*About this task*: In the records below, begin at the line containing "From stdpp Require" and end at the line containing "Definition TAB : ascii"; quote every line in that span exactly, including both boundary lines, and no others.

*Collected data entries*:

(* ===== verification/RFCVar.v ===== *)
(** * RFC variables

    [XRFCVarStore] models httpserver/src/XrdkCentralComRFCVar.cpp: the variables
    of the RFC script, read from a file of [export KEY=VALUE] lines whose name
    /etc/rfc.properties gives. *)
From stdpp Require Import base list strings gmap.
From Stdlib Require Import Ascii Lia.
From S2P Require Import Prelude FileStore.

Module XRFCVarStore.

Definition RFC_VAR_KEY : string := "RFC_VAR_FILENAME".
Definition RFC_PROPERTIES_FILE : string := "/etc/rfc.properties".
Definition XRFC_VAR_STORE_RELOADCACHE : string := "RFC_CONTROL_RELOADCACHE".

Record t := mk { m_filename : string; initDone : bool; m_dict : gmap string string }.

(** One line of the properties file. *)
Definition property_line (fn line : string) : string :=
  match split_at EQ line with
  | Some (k, v) => if streq (c_str k) RFC_VAR_KEY then v else fn
  | None => fn
  end.

Definition initRFCVarFileName (x : t) (w : env) : t :=
  match read_file w RFC_PROPERTIES_FILE with
  | None => x
  | Some content => mk (foldl property_line (m_filename x) (getlines content)) (initDone x) (m_dict x)
  end.

Definition TAB : ascii := "009"%char.

(** [line.substr(line.find_first_of(blanks) + 1)]: what follows the first
    blank, or the whole line when there is none. *)
Fixpoint after_blank (line : string) : option string :=
  match line with
  | EmptyString => None
  | String c s => if Ascii.eqb c " " || Ascii.eqb c TAB then Some s else after_blank s
  end.

Definition var_line (m : gmap string string) (line : string) : gmap string string :=
  parse_line m (default line (after_blank line)).

Definition loadRFCVarIntoCache (x : t) (w : env) : bool * t :=
  if is_empty (m_filename x) then (false, x)
  else
    let fn := erase_char QUOTE (m_filename x) in
    match read_file w fn with
    | None => (false, mk fn (initDone x) ∅)
    | Some content => (true, mk fn (initDone x) (foldl var_line ∅ (getlines content)))
    end.

Definition reloadCache (x : t) (w : env) : t :=
  let '(ok, x') := loadRFCVarIntoCache x w in mk (m_filename x') ok (m_dict x').

Definition getValue (x : t) (key : string) : string :=
  if initDone x then default EmptyString (m_dict x !! key) else EmptyString.

(** The constructor. *)
Definition new (w : env) : t := reloadCache (initRFCVarFileName (mk EmptyString false ∅) w) w.

(** ** Properties *)

(** A file of exported variables. *)
Fixpoint export_text (l : list (string * string)) : string :=
  match l with
  | [] => EmptyString
  | (k, v) :: l' => "export " +:+ kv_line k v +:+ export_text l'
  end.

Lemma var_line_export m k v : key_ok k → var_line m ("export " +:+ k +:+ String EQ v) = <[k:=v]> m.
Proof.
  intros Hk. unfold var_line. simpl. by apply parse_line_kv.
Qed.

Lemma getlines_export_text l :
  Forall (λ kv, key_ok kv.1 ∧ val_ok kv.2) l →
  getlines (export_text l) = (λ kv, "export " +:+ kv.1 +:+ String EQ kv.2) <$> l.
Proof.
  induction 1 as [|[k v] l [Hk Hv] _ IH]; [done|]. cbn [export_text]. rewrite fmap_cons, <- IH.
  simpl fst in *. simpl snd in *. apply key_ok_spec in Hk as [_ Hk]. apply val_ok_spec in Hv.
  assert ("export " +:+ kv_line k v +:+ export_text l
          = ("export " +:+ k +:+ String EQ v) +:+ String NL (export_text l)) as ->.
  { unfold kv_line. rewrite !str_app_assoc. do 2 f_equal. cbn [String.append]. by rewrite !str_app_assoc. }
  apply getlines_line. rewrite !has_char_app, Hk. simpl. by rewrite Hv.
Qed.

(** The variables a client reads after a reload are the exported ones, the
    last export of a name being the value; without the file every variable
    reads as empty, whatever was cached. *)
Theorem rfcvar_reload x w l key :
  m_filename x ≠ EmptyString → Forall (λ kv, key_ok kv.1 ∧ val_ok kv.2) l →
  match read_file w (erase_char QUOTE (m_filename x)) with
  | None => getValue (reloadCache x w) key = EmptyString
  | Some content =>
      content = export_text l →
      getValue (reloadCache x w) key = default EmptyString (insert_all l ∅ !! key)
  end.
Proof.
  intros Hfn Hl. unfold reloadCache, loadRFCVarIntoCache.
  assert (is_empty (m_filename x) = false) as -> by (by destruct (m_filename x)).
  destruct (read_file _ _) as [content|]; [|done]. intros ->. unfold getValue. simpl.
  rewrite getlines_export_text by done. do 2 f_equal. generalize (∅ : gmap string string).
  induction Hl as [|[k v] l [Hk Hv] _ IH]; intros m; [done|].
  change (insert_all ((k, v) :: l) m) with (insert_all l (<[k:=v]> m)). rewrite <- IH, fmap_cons.
  cbn [foldl fst snd]. by rewrite var_line_export.
Qed.

Definition ex_env : env :=
  mkEnv {["/tmp/rfcVariable.ini"%string := export_text [("RFC_A", "1"); ("RFC_B", "x y")]%string]} ∅ true ∅
        EmptyString 0.

Lemma rfcvar_reload_witness :
  getValue (reloadCache (mk "/tmp/rfcVariable.ini" false ∅) ex_env) "RFC_B" = "x y"%string.
Proof.
  assert (Forall (λ kv, key_ok kv.1 ∧ val_ok kv.2) [("RFC_A", "1"); ("RFC_B", "x y")]%string) as Hl
    by (repeat constructor).
  pose proof (rfcvar_reload (mk "/tmp/rfcVariable.ini" false ∅) ex_env _ "RFC_B" (ltac:(discriminate)) Hl) as H.
  change (erase_char QUOTE (m_filename (mk "/tmp/rfcVariable.ini" false ∅)))
    with "/tmp/rfcVariable.ini"%string in H.
  unfold read_file, ex_env in H. cbn [e_files] in H. rewrite lookup_singleton_eq in H.
  exact (H eq_refl).
Defined.

End XRFCVarStore.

*Expected output*:
From stdpp Require Import base list strings gmap.
From Stdlib Require Import Ascii Lia.
From S2P Require Import Prelude FileStore.

Module XRFCVarStore.

Definition RFC_VAR_KEY : string := "RFC_VAR_FILENAME".
Definition RFC_PROPERTIES_FILE : string := "/etc/rfc.properties".
Definition XRFC_VAR_STORE_RELOADCACHE : string := "RFC_CONTROL_RELOADCACHE".

Record t := mk { m_filename : string; initDone : bool; m_dict : gmap string string }.

(** One line of the properties file. *)
Definition property_line (fn line : string) : string :=
  match split_at EQ line with
  | Some (k, v) => if streq (c_str k) RFC_VAR_KEY then v else fn
  | None => fn
  end.

Definition initRFCVarFileName (x : t) (w : env) : t :=
  match read_file w RFC_PROPERTIES_FILE with
  | None => x
  | Some content => mk (foldl property_line (m_filename x) (getlines content)) (initDone x) (m_dict x)
  end.

Definition TAB : ascii := "009"%char.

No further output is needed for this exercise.